*** Opening of Data section ***

(* ===== verification/SpecServices.v ===== *)
(** * An instance of [Services] built from the specification

    The loader of section 4.2 (every [.txt] file of [data_clean/], with
    its path as [source]), the chunker of section 4.3, the index of
    section 4.4 (every chunk embedded; an embedding error propagates and
    leaves no store) and the retriever of section 4.5, over an embedding
    function and a chat model given as parameters.  It shows that the
    laws of [Services] can be met, and gives the concrete services the
    witnesses of [App] run on.  [chroma_services] differs in one point,
    the one where the Chroma library departs from the specification: a
    failed build leaves a collection in [DB_PATH]. *)

From stdpp Require Import gmap.
From S2P Require Import PyPrelude Prompt CleanData Services Chunker VectorStore.
Import Prompt Services VectorStore.

Module SpecServices.

Section Spec.
Context (embed : text → result app_error vec).
Context (llm : list message → result app_error text).

(** [DirectoryLoader(DATA_PATH, glob="*.txt", loader_cls=TextLoader)]:
    one document per [.txt] file, its path as [source]. *)
Definition spec_load_corpus (c : corpus) : result app_error (list document) :=
  Ok (map (λ nt, {| doc_id := None;
                    metadata := [(⟪"source"⟫%py,
                                  String.list_ascii_of_string ("data_clean/" ++ nt.1))];
                    page_content := nt.2 |})
          (filter (λ nt, CleanData.ends_with ".txt" nt.1 = true) (map_to_list c))).

(** [embed_documents]: every chunk, or the first error. *)
Fixpoint embed_all (docs : list document) : result app_error (list record) :=
  match docs with
  | [] => Ok []
  | d :: ds =>
      v ← embed (page_content d);
      rs ← embed_all ds;
      mret ({| rec_doc := d; rec_vec := v |} :: rs)
  end.

Definition spec_from_documents (chunks : list document)
    : option (list record) * result app_error (list record) :=
  match embed_all chunks with
  | Ok rs => (Some rs, Ok rs)
  | Raise e => (None, Raise e)
  end.

Definition spec_similarity_search (st : list record) (k : nat) (q : text)
    : result app_error (list document) :=
  qv ← embed q; mret (map rec_doc (nearest st k qv)).

Lemma spec_similarity_search_at_most_k st k q docs :
  spec_similarity_search st k q = Ok docs → length docs ≤ k.
Proof.
  unfold spec_similarity_search. destruct (embed q) as [qv|e]; [|done].
  intros [= <-]. rewrite length_map. unfold nearest. rewrite length_take. lia.
Qed.

Lemma spec_from_documents_persists chunks st :
  (spec_from_documents chunks).2 = Ok st → (spec_from_documents chunks).1 = Some st.
Proof.
  unfold spec_from_documents. destruct (embed_all chunks); [|done]. by intros [= ->].
Qed.

Lemma embed_all_ok chunks vs :
  Forall2 (λ d v, embed (page_content d) = Ok v) chunks vs →
  embed_all chunks = Ok (zip_with (λ d v, {| rec_doc := d; rec_vec := v |}) chunks vs).
Proof. induction 1 as [|d v ds vs Hv _ IH]; [done|]. cbn. by rewrite Hv, IH. Qed.

Lemma embed_all_docs chunks rs : embed_all chunks = Ok rs → map rec_doc rs = chunks.
Proof.
  revert rs. induction chunks as [|d ds IH]; intros rs; cbn; [by intros [= <-]|].
  destruct (embed (page_content d)) as [v|]; [|done]. cbn.
  destruct (embed_all ds) as [rs'|] eqn:E; [|done]. intros [= <-]. cbn. by rewrite IH.
Qed.

(** The store built from chunks holds those chunks. *)
Lemma spec_from_documents_docs chunks st :
  (spec_from_documents chunks).2 = Ok st → map rec_doc st = chunks.
Proof.
  unfold spec_from_documents. destruct (embed_all chunks) eqn:E; [|done].
  intros [= <-]. by apply embed_all_docs.
Qed.

(** A search returns documents of the store. *)
Lemma spec_similarity_search_from st k q docs d :
  spec_similarity_search st k q = Ok docs → d ∈ docs → d ∈ map rec_doc st.
Proof.
  unfold spec_similarity_search. destruct (embed q) as [qv|]; [|done].
  intros [= <-] (r & -> & Hr)%list_elem_of_fmap. apply list_elem_of_fmap.
  exists r. split; [done|]. by eapply nearest_subset.
Qed.

(** Indexing: when the embedding service answers for every chunk,
    the store holds exactly one record per chunk, in order, pairing the
    chunk with its vector, and it is persisted; no chunk gives an empty
    store, without error. *)
Theorem spec_index_all chunks vs :
  Forall2 (λ d v, embed (page_content d) = Ok v) chunks vs →
  let st := zip_with (λ d v, {| rec_doc := d; rec_vec := v |}) chunks vs in
  spec_from_documents chunks = (Some st, Ok st) ∧ length st = length chunks ∧
  map rec_doc st = chunks.
Proof.
  intros Hvs st. unfold spec_from_documents. rewrite (embed_all_ok _ _ Hvs).
  pose proof (Forall2_length _ _ _ Hvs) as Hl. split; [done|]. subst st.
  rewrite length_zip_with. split; [lia|].
  clear Hvs. revert vs Hl. induction chunks as [|d ds IH]; intros [|v vs] Hl; simplify_eq/=; [done|].
  f_equal. by apply IH.
Qed.

Definition spec_services : Services := {|
  load_corpus := spec_load_corpus;
  split_documents := Chunker.split_documents;
  store := list record;
  from_documents := spec_from_documents;
  similarity_search := spec_similarity_search;
  chat := llm;
  similarity_search_at_most_k := spec_similarity_search_at_most_k;
  from_documents_persists := spec_from_documents_persists
|}.
(** [Chroma.from_documents] as the library runs it: the collection is
    created under [persist_directory] before the chunks are embedded, so
    an embedding error leaves an empty persisted collection behind. *)
Definition chroma_from_documents (chunks : list document)
    : option (list record) * result app_error (list record) :=
  match embed_all chunks with
  | Ok rs => (Some rs, Ok rs)
  | Raise e => (Some [], Raise e)
  end.

Lemma chroma_from_documents_persists chunks st :
  (chroma_from_documents chunks).2 = Ok st → (chroma_from_documents chunks).1 = Some st.
Proof.
  unfold chroma_from_documents. destruct (embed_all chunks); [|done]. by intros [= ->].
Qed.

Definition chroma_services : Services := {|
  load_corpus := spec_load_corpus;
  split_documents := Chunker.split_documents;
  store := list record;
  from_documents := chroma_from_documents;
  similarity_search := spec_similarity_search;
  chat := llm;
  similarity_search_at_most_k := spec_similarity_search_at_most_k;
  from_documents_persists := chroma_from_documents_persists
|}.
End Spec.

End SpecServices.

*** Close of Data section ***

Task requirements. Out of the records above, pick each line that contains the string "persisted".

Answer to this task.
    chunk with its vector, and it is persisted; no chunk gives an empty
    an embedding error leaves an empty persisted collection behind. *)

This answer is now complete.